What the task requires> Each line of the records below that holds "mkOutputRefs" should be copied out.

[Collected data]
Definition may_apply (tier : SelfEvolutionTier) (class : EvolutionTargetClass) (review_only : bool) : bool :=
  match class with
  | ProfileFact | ScopedMemory | SkillProposal => negb (bool_decide (tier = Off))
  | PersonaProposal | ModeProposal => review_only && bool_decide (tier = Moderate)
  end.

Section EvolutionFacts.
Context `{RegexEngine} `{JsonNumber} `{!JsonText} `{Sha256} `{UuidText} `{!MetadataCodec}.

Lemma read_metadata_ok value metadata :
  read_metadata value = Ok metadata <->
  metadata_from_value value = inr metadata /\ meta_version metadata = EVOLUTION_WIRE_VERSION.
Proof.
  unfold read_metadata. destruct (metadata_from_value value) as [error|m]; [naive_solver|].
  destruct (N.eqb_spec (meta_version m) EVOLUTION_WIRE_VERSION); naive_solver.
Qed.

(** Whether the audit of a payload succeeds. *)
Definition auditable (payload : Json) : Prop :=
  match json_get "evolution" payload with
  | None => True
  | Some value =>
      exists metadata, read_metadata value = Ok metadata
        /\ is_Some (uuid_parse (target_id (meta_target metadata)))
  end.

(** The audit of a payload depends on nothing but the metadata in it. *)
Lemma audit_succeeds payload :
  auditable payload <->
  forall id approval effect status at_ code,
    exists entry, evolution_audit_record id payload approval effect status at_ code = Ok entry.
Proof.
  unfold auditable, evolution_audit_record. split.
  - intros Ha id approval effect status at_ code. destruct (json_get "evolution" payload) as [value|]; [|by eexists].
    destruct Ha as (metadata & -> & proposal & Hp). cbn. rewrite Hp. by eexists.
  - intros Hall. destruct (Hall 0%N 0%N 0%N AuditApplied 0%Z None) as [entry He].
    destruct (json_get "evolution" payload) as [value|]; [|done].
    destruct (read_metadata value) as [metadata| | |]; cbn in He; try done.
    exists metadata. split; [done|]. by destruct (uuid_parse _); [eexists|].
Qed.
(* ===== verification/StoreModel.v ===== *)
(** * The tables of the server's store ([tm-server/src/store/models],
    [tm-memory/src/dream.rs], [Inner] of store/in_memory.rs)

    Records have the fields of the structs, with the name of the struct in front
    where several structs have a field of that name.  A status is a string where
    the code keeps a string.  [Inner] has the tables of the operations modelled;
    those of memory records, projects, pools, skills and evolution reviews are left
    out, and no operation here reads them. *)

From coqutil Require Import Datatypes.RecordSetters.
From stdpp Require Import base tactics list strings gmap.
From Stdlib Require Import NArith ZArith Lia.
From S2P Require Import Prelude BTree Text Strings Value Vecs Redaction ServerBase Evolution.

(** ** Sessions *)

Inductive MemoryPolicy := Global | Project.

Definition MemoryPolicy_as_str (p : MemoryPolicy) : string :=
  match p with Global => "global" | Project => "project" end.

Definition MemoryPolicy_from_str (value : string) : ServerResult MemoryPolicy :=
  if String.eqb value "global" then Ok Global
  else if String.eqb value "project" then Ok Project
  else Err (SStore ("unknown memory policy " +:+ value)).

(** [tm_modes::AssetStatus]; a mode id is its string. *)
Inductive AssetStatus := Loaded (path : string) | Degraded (warning : string).

Record ModeState := mkModeState {
  state_mode : string;
  router_reason : option string;
  lock_source : option string;
  override_source : option string;
  state_updated_at : DateTime;
}.

Definition ModeState_new (mode : string) (updated_at : DateTime) : ModeState :=
  mkModeState mode None None None updated_at.

Record SessionRecord := mkSessionRecord {
  session_id : Uuid;
  session_created_at : DateTime;
  session_updated_at : DateTime;
  session_status : string;
  session_mode : string;
  mode_state : ModeState;
  persona_status : AssetStatus;
  owner_subject : string;
  project_id : option string;
  memory_policy : MemoryPolicy;
}.

Definition memory_scope (s : SessionRecord) : string :=
  match memory_policy s with
  | Global => "global"
  | Project => "project:" +:+ default "" (project_id s)
  end.

Record NewSession := mkNewSession { new_mode : string; new_persona_status : AssetStatus }.

(** ** Messages and turns *)

Record MessageRecord := mkMessage {
  message_session_id : Uuid;
  message_seq : Z;
  message_role : string;
  message_content : string;
  message_turn_id : option Uuid;
  message_created_at : DateTime;
}.

Record SessionTurnRecord := mkTurn {
  turn_id : Uuid;
  turn_session_id : Uuid;
  client_message_id : string;
  turn_content : string;
  content_hash : string;
  turn_status : string;
  turn_created_at : DateTime;
  turn_updated_at : DateTime;
  turn_started_at : option DateTime;
  turn_completed_at : option DateTime;
  turn_worker_id : option Uuid;
  turn_error : option string;
}.

(** ** Dreams *)

Inductive DreamReason := SessionEnded | ManualReflect | Scheduled.

Definition DreamReason_as_str (r : DreamReason) : string :=
  match r with
  | SessionEnded => "session_ended"
  | ManualReflect => "manual_reflect"
  | Scheduled => "scheduled"
  end.

Inductive DreamStatus := DreamQueued | DreamRunning | DreamCompleted | DreamFailed.

#[global] Instance dream_status_eq_dec : EqDecision DreamStatus. Proof. solve_decision. Defined.

Definition DreamStatus_as_str (s : DreamStatus) : string :=
  match s with
  | DreamQueued => "queued"
  | DreamRunning => "running"
  | DreamCompleted => "completed"
  | DreamFailed => "failed"
  end.

Record DreamQueueRecord := mkDream {
  dream_id : Uuid;
  dream_session_id : Uuid;
  dream_subject : string;
  dream_scope : string;
  dream_reason : DreamReason;
  dream_status : DreamStatus;
  dream_dedupe_key : string;
  dream_source_event_seq : option Z;
  dream_attempts : Z;
  dream_enqueued_at : DateTime;
  dream_available_at : DateTime;
  dream_locked_at : option DateTime;
  dream_lease_owner : option Uuid;
  dream_lease_epoch : Z;
  dream_heartbeat_at : option DateTime;
  dream_completed_at : option DateTime;
  dream_error_at : option DateTime;
  dream_last_error : option string;
}.

Record DreamLease := mkDreamLease {
  lease_dream : DreamQueueRecord;
  dream_owner_id : Uuid;
  dream_epoch : Z;
}.

Record NewDreamQueueRecord := mkNewDream {
  new_session_id : Uuid;
  new_subject : string;
  new_scope : string;
  new_reason : DreamReason;
  new_dedupe_key : string;
  new_source_event_seq : option Z;
  new_available_at : DateTime;
}.

Fixpoint join_words (ws : list string) : string :=
  match ws with
  | [] => ""
  | [w] => w
  | w :: ws' => w +:+ " " +:+ join_words ws'
  end.

Definition clean_or_default (value fallback : string) : string :=
  let cleaned := join_words (split_whitespace value) in
  if is_empty cleaned then fallback else cleaned.

Definition session_end `{UuidText} (session_id : Uuid) (subject scope : string)
    (source_event_seq : option Z) (now : DateTime) : NewDreamQueueRecord :=
  mkNewDream session_id (clean_or_default subject "brian") (clean_or_default scope "global") SessionEnded
    ("dream:" +:+ DreamReason_as_str SessionEnded +:+ ":" +:+ uuid_text session_id)
    source_event_seq now.

(** ** Scheduled jobs *)

Record CronJobRecord := mkCronJob {
  job_id : string;
  job_name : string;
  job_schedule : string;
  job_enabled : bool;
  job_cron_mode : string;
  job_max_turns : Z;
  job_script_timeout_seconds : Z;
  job_next_run_at : option DateTime;
  job_updated_at : DateTime;
}.

Record NewCronJobRecord := mkNewCronJob {
  new_job_id : string;
  new_job_name : string;
  new_job_schedule : string;
  new_job_enabled : bool;
  new_job_cron_mode : string;
  new_job_max_turns : Z;
  new_job_script_timeout_seconds : Z;
  new_job_next_run_at : option DateTime;
}.

Section Records.
Context `{JsonNumber}.

(** ** Events *)

Record SessionEventOutputRefs := mkOutputRefs {
  refs_actor_id : option string;
  refs_artifact_uri : option string;
  refs_history_uri : option string;
}.

Definition payload_string (payload : Json) (snake_key camel_key : string) : option string :=
  (match json_get snake_key payload with
   | Some v => Some v
   | None => json_get camel_key payload
   end) ≫= json_as_str.

Definition from_payload (event_type : string) (payload : Json) : SessionEventOutputRefs :=
  if negb (String.eqb event_type "actor_completed" || String.eqb event_type "actor_resources_linked")
  then mkOutputRefs None None None
  else
    let artifact_uri := payload_string payload "artifact_uri" "artifactUri" in
    let history_uri := payload_string payload "history_uri" "historyUri" in
    match artifact_uri, history_uri with
    | None, None => mkOutputRefs None None None
    | _, _ => mkOutputRefs (payload_string payload "actor_id" "actorId") artifact_uri history_uri
    end.

Record SessionEvent := mkEvent {
  event_session_id : Uuid;
  event_seq : Z;
  event_type : string;
  event_payload : Json;
  event_actor_id : option string;
  event_artifact_uri : option string;
  event_history_uri : option string;
  event_turn_id : option Uuid;
  event_created_at : DateTime;
}.

Definition SessionEvent_new `{RegexEngine} (session_id : Uuid) (seq : Z) (event_type : string)
    (payload : Json) (created_at : DateTime) : SessionEvent :=
  let payload := fst (redact_json_value payload) in
  let refs := from_payload event_type payload in
  mkEvent session_id seq event_type payload (refs_actor_id refs) (refs_artifact_uri refs)
    (refs_history_uri refs) None created_at.

(** ** Runs of scheduled jobs *)

Record CronRunRecord := mkCronRun {
  run_id : Uuid;
  run_job_id : string;
  run_scheduled_for : DateTime;
  run_status : string;
  run_session_id : option Uuid;
  run_started_at : DateTime;
  run_completed_at : option DateTime;
  run_attempts : Z;
  run_available_at : DateTime;
  run_locked_at : option DateTime;
  run_lease_owner : option Uuid;
  run_lease_epoch : Z;
  run_last_error : option string;
  run_result_json : Json;
}.

Record NewCronRunRecord := mkNewCronRun {
  new_run_job_id : string;
  new_run_scheduled_for : DateTime;
  new_run_status : string;
  new_run_session_id : option Uuid;
  new_run_result_json : Json;
}.

Record CronLease := mkCronLease {
  lease_run : CronRunRecord;
  cron_owner_id : Uuid;
  cron_epoch : Z;
}.

(** ** Approvals and their effects *)

Record ApprovalRequestRecord := mkApproval {
  approval_id : Uuid;
  approval_session_id : Uuid;
  approval_turn_id : option Uuid;
  requester_id : Uuid;
  approval_origin : string;
  approval_action : string;
  scope_json : Json;
  options_json : Json;
  approval_status : string;
  resumable : bool;
  approval_created_at : DateTime;
  expires_at : DateTime;
  heartbeat_at : DateTime;
  resolved_at : option DateTime;
  selected_option_id : option string;
  resolution_json : option Json;
  request_event_seq : option Z;
  resolution_event_seq : option Z;
  resolution_version : Z;
}.

Record NewApprovalRequest := mkNewApproval {
  req_id : Uuid;
  req_session_id : Uuid;
  req_turn_id : option Uuid;
  req_requester_id : Uuid;
  req_origin : string;
  req_action : string;
  req_scope_json : Json;
  req_options_json : Json;
  req_effect_type : string;
  req_effect_payload_json : Json;
  req_resumable : bool;
  req_created_at : DateTime;
  req_expires_at : DateTime;
}.

Record NewApprovalResolution := mkResolution {
  res_status : string;
  res_selected_option_id : option string;
  res_resolution_json : Json;
  res_resolved_at : DateTime;
}.

Record ApprovalEffectRecord := mkEffect {
  effect_id : Uuid;
  effect_approval_id : Uuid;
  effect_session_id : Uuid;
  effect_type : string;
  effect_payload : Json;
  effect_status : string;
  effect_attempts : Z;
  effect_available_at : DateTime;
  effect_locked_at : option DateTime;
  effect_lease_owner : option Uuid;
  effect_lease_epoch : Z;
  effect_applied_at : option DateTime;
  effect_error_at : option DateTime;
  effect_last_error : option string;
  effect_created_at : DateTime;
  effect_updated_at : DateTime;
}.

Record ApprovalEffectLease := mkEffectLease {
  lease_effect : ApprovalEffectRecord;
  effect_owner_id : Uuid;
  effect_epoch : Z;
}.

Record EvolutionAuditEntry := mkAuditEntry {
  idempotency_key : string;
  audit_record : EvolutionAuditRecord;
}.

(** ** The tables *)

Record Inner := mkInner {
  configured_owner_subject : option string;
  sessions : gmap Uuid SessionRecord;
  events : gmap Uuid (list SessionEvent);
  messages : gmap Uuid (list MessageRecord);
  turns : list SessionTurnRecord;
  approval_requests : list ApprovalRequestRecord;
  approval_effects : list ApprovalEffectRecord;
  evolution_audits : list EvolutionAuditEntry;
  dream_queue : list DreamQueueRecord;
  cron_jobs : list CronJobRecord;
  cron_runs : list CronRunRecord;
}.

Definition inner_default : Inner := mkInner None ∅ ∅ ∅ [] [] [] [] [] [] [].

End Records.

(** Calls on the tables. *)
Abbreviation Call := (Tx Inner).

(** ** What is checked before anything is persisted *)

Section Persistence.
Context `{RegexEngine} `{JsonNumber} `{Sha256}.

Definition turn_content_hash (content : string) : string := sha256_hex content.

Definition redact_persisted_text (content : string) : string := report_text (redact_dream_text content).

Definition redact_persisted_json (payload : Json) : Json := fst (redact_json_value payload).

Fixpoint reject_sensitive_persistence_fields (fields : list (string * string)) : ServerResult unit :=
  match fields with
  | [] => Ok tt
  | (field, value) :: fields' =>
      if contains_sensitive_data value
      then Err (SInvalidRequest (field +:+ " contains sensitive data"))
      else reject_sensitive_persistence_fields fields'
  end.

Definition validate_persistence_identifier (field value : string) : ServerResult unit :=
  reject_sensitive_persistence_fields [(field, value)].

Definition sanitize_cron_job_persistence (job : NewCronJobRecord) : ServerResult NewCronJobRecord :=
  reject_sensitive_persistence_fields
    [("cron job id", new_job_id job); ("cron schedule", new_job_schedule job);
     ("cron mode", new_job_cron_mode job)]%string;;
  mret (mkNewCronJob (new_job_id job) (redact_persisted_text (new_job_name job)) (new_job_schedule job)
          (new_job_enabled job) (new_job_cron_mode job) (new_job_max_turns job)
          (new_job_script_timeout_seconds job) (new_job_next_run_at job)).

Definition sanitize_cron_run_persistence (run : NewCronRunRecord) : ServerResult NewCronRunRecord :=
  reject_sensitive_persistence_fields
    [("cron run job id", new_run_job_id run); ("cron run status", new_run_status run)]%string;;
  mret (mkNewCronRun (new_run_job_id run) (new_run_scheduled_for run) (new_run_status run)
          (new_run_session_id run) (redact_persisted_json (new_run_result_json run))).

Definition sanitize_approval_request_persistence (request : NewApprovalRequest)
    : ServerResult NewApprovalRequest :=
  validate_persistence_identifier "approval origin" (req_origin request);;
  validate_persistence_identifier "approval effect type" (req_effect_type request);;
  let request := mkNewApproval (req_id request) (req_session_id request) (req_turn_id request)
    (req_requester_id request) (req_origin request) (redact_persisted_text (req_action request))
    (redact_persisted_json (req_scope_json request)) (redact_persisted_json (req_options_json request))
    (req_effect_type request) (redact_persisted_json (req_effect_payload_json request))
    (req_resumable request) (req_created_at request) (req_expires_at request) in
  if is_empty (trim (req_origin request)) || is_empty (trim (req_action request))
  then Err (SInvalidRequest "approval origin and action must not be empty")
  else if negb (json_is_array (req_options_json request))
  then Err (SInvalidRequest "approval options must be an array")
  else if is_empty (trim (req_effect_type request))
  then Err (SInvalidRequest "approval effect type must not be empty")
  else if (req_expires_at request <=? req_created_at request)%Z
  then Err (SInvalidRequest "approval expiry must be after creation")
  else Ok request.
End Persistence.
(** [now] is the time of the call, [available_at] that of the new dream record. *)
Definition end_session_and_enqueue_dream (session_id : Uuid) (subject scope : string) (id : Uuid)
    (now available_at : DateTime) : Call EndSessionDreamResult :=
  lift (validate_persistence_identifier "dream subject" subject);;
  lift (validate_persistence_identifier "dream scope" scope);;
  session ← get_session session_id;
  let was_ended := String.eqb (session_status session) "ended" in
  let subject := owner_subject session in
  let scope := memory_scope session in
  lift (validate_persistence_identifier "dream subject" subject);;
  lift (validate_persistence_identifier "dream scope" scope);;
  pending ← reads (session_has_pending session_id);
  ensure (negb pending) (session_busy session_id);;
  update_session session_id (fun s => s {{ session_status := "ended"; session_updated_at := now }});;
  es ← reads (events_of session_id);
  let base_seq := Z.of_nat (length es) in
  let existing_end_seq := last_end_seq es in
  let new := session_end session_id subject scope None available_at in
  found ← reads (fun i => find_at (has_dedupe_key (new_dedupe_key new)) (dream_queue i));
  let inserts_dream := match found with Some _ => false | None => true end in
  let emits_end := negb was_ended || match existing_end_seq with None => true | Some _ => false end
                   || inserts_dream in
  let source_event_seq :=
    if emits_end then Some (base_seq + (if inserts_dream then 2 else 1))%Z else existing_end_seq in
  result ← match found with
    | Some (index, existing) =>
        let existing := existing {{ dream_subject := new_subject new; dream_scope := new_scope new;
          dream_source_event_seq ::= (fun seq =>
            match seq with None => source_event_seq | Some _ => seq end) }} in
        set_dream index existing;;
        mret (existing, [])
    | None =>
        let d := new_dream new source_event_seq id now in
        push_dream d;;
        event ← push_event session_id "dream_queued" (dream_queued_payload d) now;
        mret (d, [event])
    end;
  let '(d, emitted) := result in
  ended ← (if emits_end then
             es ← reads (events_of session_id);
             let event := SessionEvent_new session_id (next_seq es) "session_end" (session_end_payload d) now in
             (if debug_assertions && negb (bool_decide (Some (event_seq event) = source_event_seq))
              then crash else mret tt);;
             set_events session_id (es ++ [event]);;
             mret [event]
           else mret []);
  session ← get_session session_id;
  mret (mkEndSession session d (emitted ++ ended) (negb was_ended)).

(** ** Scheduled jobs *)

Definition find_job (id : string) : Call (nat * CronJobRecord) :=
  found ← reads (fun i => find_at (fun j => String.eqb (job_id j) id) (cron_jobs i));
  or_refuse found (SNotFound ("cron job " +:+ id)).
(* ===== verification/ApprovalFacts.v ===== *)
(** * Invariants of approvals and their effects *)

From coqutil Require Import Datatypes.RecordSetters.
From stdpp Require Import base tactics list strings gmap relations.
From Stdlib Require Import NArith ZArith Lia.
From S2P Require Import Prelude BTree Text Strings Value ScopedMap Vecs Redaction ServerBase Evolution StoreModel StoreSessions StoreQueues StoreApprovals StoreLogic WorkFacts.
Import DoubleBraceUpdate.

#[global] Instance effect_leased `{JsonNumber} : Leased ApprovalEffectRecord := {
  l_id := effect_id;
  l_live e := String.eqb (effect_status e) "claimed";
  l_owner := effect_lease_owner;
  l_epoch := effect_lease_epoch;
}.

Section Facts.
Context `{RegexEngine} `{JsonNumber} `{Sha256} `{UuidText} `{Chrono} `{BuildProfile} `{!MetadataCodec}.

(** ** Records *)

Record effect_ok (e : ApprovalEffectRecord) : Prop := {
  effect_ids : effect_id e = effect_approval_id e;
  effect_claimed : is_Some (effect_lease_owner e) -> effect_status e = "claimed";
  effect_auditable : auditable (effect_payload e);
  effect_epoch_pos : (0 <= effect_lease_epoch e)%Z;
}.

(** An approval is pending, or was resolved once. *)
Definition approval_ok (a : ApprovalRequestRecord) : Prop :=
  (approval_status a = "pending" /\ resolution_version a = 0%Z /\ resolved_at a = None)
  \/ (is_resolution (approval_status a) = true /\ resolution_version a = 1%Z /\ is_Some (resolved_at a)).

(** What a call can do to an approval: the question stays as it was asked, and an
    answer stays as it was given. *)
Definition approval_evolves (a a' : ApprovalRequestRecord) : Prop :=
  approval_id a' = approval_id a /\ approval_session_id a' = approval_session_id a
  /\ requester_id a' = requester_id a /\ approval_action a' = approval_action a
  /\ scope_json a' = scope_json a /\ options_json a' = options_json a
  /\ expires_at a' = expires_at a
  /\ (approval_status a <> "pending" ->
      approval_status a' = approval_status a /\ resolved_at a' = resolved_at a
      /\ selected_option_id a' = selected_option_id a /\ resolution_json a' = resolution_json a).

#[global] Instance approval_evolves_refl : Reflexive approval_evolves.
Proof. intros a. unfold approval_evolves. naive_solver. Qed.

#[global] Instance approval_evolves_trans : Transitive approval_evolves.
Proof.
  intros a b c (? & ? & ? & ? & ? & ? & ? & Hab) (? & ? & ? & ? & ? & ? & ? & Hbc).
  split_and!; [congruence..|]. intros Hp. destruct (Hab Hp) as (? & ? & ? & ?).
  destruct Hbc as (? & ? & ? & ?); [congruence|]. split_and!; congruence.
Qed.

Task response>
Record SessionEventOutputRefs := mkOutputRefs {
  then mkOutputRefs None None None
    | None, None => mkOutputRefs None None None
    | _, _ => mkOutputRefs (payload_string payload "actor_id" "actorId") artifact_uri history_uri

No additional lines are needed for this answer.